The park will host two events for the international cyclocross organization known as the Union Cycliste Internationale. A World Cup will take place on October 13 and the World Championships will take place from January 28 to 30.
Cyclocross is akin to mountain biking, involving short courses with obstacles, hills, steps and rough terrain prompting cyclists to get off their bikes to cycle certain parts. Much of the appeal lies in the viewer.
Designating the northern portion of Centennial Park as an outdoor special event refreshment area will allow visitors to drink alcohol sold by vendors who have picnic permits from the Alcoholic Beverage Control Division of the State, said Devin Howland, director of economic vitality for the city. Vendors could only sell alcohol in their state-approved areas, but the city’s designation would allow consumers to drink freely in a larger area of the park and attend races, he said. he declares.
The town has two outdoor refreshments. The first covers almost the entire city center. The second is located at the Evelyn Hills Mall and allows Mockingbird Kitchen to let patrons have a drink on an outdoor patio.
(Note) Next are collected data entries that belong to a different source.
Lemma save_ok queued this x r x' :
  registered x → map_Forall (λ id _, 0 ≤ id) (merged_indices this) →
  0 ≤ next_tmp_id (store x) → next_tmp_id (store x) + Z.of_nat (size (merged_indices this)) + 1 < two64 →
  save ndebug ord queued true this x = (r, x') →
  (∀ k c, key_ok k → shelved k c x' →
     shelved k c x ∨ snapshot this k c ∧ shelved project_key (project_blob this) x') ∧
  (∀ k c, key_ok k → (∀ d, ¬ snapshot this k d) → shelved k c x → shelved k c x') ∧
  match r with
  | Ok warnings => registered x' ∧ (warnings = [] → ∀ k d, snapshot this k d → shelved k d x')
  | Fault => max_i64 ≤ last_stamp (store x')
  | _ => False
  end.
Proof.
  intros Hreg Hids Hnext Hlt Hrun. unfold save in Hrun. cbn [negb] in Hrun. unfold bind in Hrun at 1.
  destruct (serialize_blob_ok project_key (project_blob this) x) as (rp & x1 & Hrp & Hst1 & Hn1 & Hp);
    [done|apply project_key_good|done|lia|].
  unfold project_blob in Hrp. rewrite Hrp in Hrun. destruct rp as [p|].
  2:{ injection Hrun as <- <-. split_and!; [| |by apply Hst1|done].
      - intros k c Hk Hc. left. by apply (sg_blobs _ _ Hst1).
      - intros k c Hk _ Hc. by apply (sg_blobs _ _ Hst1). }
  destruct (Hp p eq_refl) as [Hpk Hps].
  assert (length (entries ord (merged_indices this)) = size (merged_indices this)) as Hlen.
  { rewrite (Permutation_length (entries_perm ord _)). apply length_map_to_list. }
  destruct (serialize_shards_ok (entries ord (merged_indices this)) x1)
    as (ps & ws & x2 & Hrs & Hst2 & Hall & Hsub & Hcov); [by apply Hst1| |lia|lia|].
  { apply Forall_forall. intros [id shard] Hin%elem_of_entries. by apply (Hids id shard). }
  unfold bind in Hrun at 1. rewrite Hrs in Hrun. cbn [fst snd] in Hrun.
  apply (sg_staged _ _ Hst2) in Hps; [|lia]. pose proof (staging_trans _ _ _ Hst1 Hst2) as Hst.
  assert (Forall (λ q, p_tmp_path q ≠ p_tmp_path p) ps) as Hfresh.
  { apply Forall_forall. intros q Hq. destruct Hall as [Hall _]. rewrite Forall_forall in Hall.
    destruct (Hall q Hq) as (j & d & Hj & (_ & _ & _ & -> & _) & _). destruct Hps as (_ & _ & _ & -> & _).
    intros Heq%(tmp_name_inj index_ns n0 st0); try done; lia. }
  destruct (publish_snapshot queued p ps x2) as [r2 x3] eqn:Hpub.
  destruct (publish_all queued this x2 p (next_tmp_id (store x)) ps r2 x3) as (Hnew & Hold & Hr);
    [by apply Hst|done|done|done|by eapply waiting_of_staged|done|done|done|].
  assert (∀ k c, key_ok k → shelved k c x3 →
     shelved k c x ∨ snapshot this k c ∧ shelved project_key (project_blob this) x3) as Hnew'.
  { intros k c Hk Hc. destruct (Hnew k c Hk Hc) as [Hc2|?]; [left; by apply (sg_blobs _ _ Hst)|by right]. }
  assert (∀ k c, key_ok k → (∀ d, ¬ snapshot this k d) → shelved k c x → shelved k c x3) as Hold'.
  { intros k c Hk Hs Hc. apply Hold; [done|done|]. by apply (sg_blobs _ _ Hst). }
  unfold bind in Hrun. rewrite Hpub in Hrun.
  destruct r2 as [failed| | |]; [|done|by injection Hrun as <- <-|done]. injection Hrun as <- <-.
  split; [done|]. split; [done|]. destruct Hr as [Hreg3 Hcov3]. split; [done|].
  intros [-> ->]%app_eq_nil. destruct (Hcov3 eq_refl) as [Hproj Hshards].
  intros k d [[-> ->]|Hblob]; [done|].
  destruct (Hcov eq_refl k d Hblob) as (q & j & Hq & <- & Hqs). by eapply Hshards.
Qed.
Definition step (e : Event) (st : server) : result server :=
  match e with
  | DidOpen path ver content => open_path path ver content st
  | DidChange id ver changes => did_change id ver changes st
  | DidClose id => close_session id st
  | DidSave dirtied => Ok (on_file_saved dirtied st)
  | Crash lost => Ok (on_crash lost st)
  | SwitchContext id context => switch_context id context st
  | Ask q id query w pch_cache found => request q id query w pch_cache found st
  | Resume q found => resume q found st
  | Cancel q => cancel_request q st
  | DepsReturned p ok ref pch pcms => deps_returned p ok ref pch pcms st
  | SendReturned p res now reads => send_returned p res now reads st
  | Stop => stop st
  end.

Definition initial (pool : PathPool) : server := mkServer ∅ ∅ 0 ∅ 0 ∅ ∅ pool false [].

(** Events that cannot happen change nothing. *)
Fixpoint run (events : list Event) (st : server) : result server :=
  match events with
  | [] => Ok st
  | e :: events =>
    match step e st with
    | Ok st => run events st
    | Err _ => run events st
    | Fault => Fault
    | Stuck => Stuck
    end
  end.
End server.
The outdoor refreshment zone is the name of the state sanctioned limits where public consumption of alcohol is permitted.
The one proposed for Centennial Park will only come into effect during events, particularly the two cyclocross events, Howland said.
“Timing is crucial. What we have learned through these outdoor refreshment areas is that we are always learning something,” he said. “Doing this for the October event will allow us to better prepare for the world championships in January.
On August 17, city council will consider making Centennial Park an event refreshment area. From there, details such as the types of tumblers that can be used, containers, signs and rules will be worked out between the event organizers, Mayor Lioneld Jordan’s office and the Fayetteville Police Department.
Howland stressed that approval of the proposal will not open the door to free consumption of alcohol in the park.
“You cannot have open consumption outside of approved special events,” he said. “You cannot bring alcohol into the park.”
Keith Tencleve, vice chairman of the board, said he felt comfortable with the move given the number of successful downtown events that allowed drinking outdoors. Roots Avenue Headquarters has hosted 18 outdoor concerts with licensed alcohol consumption over the past year. The pride festival was held in person this year with attendees taking part in the outdoor refreshment area.
Board members present at Monday’s meeting all expressed support for the measure.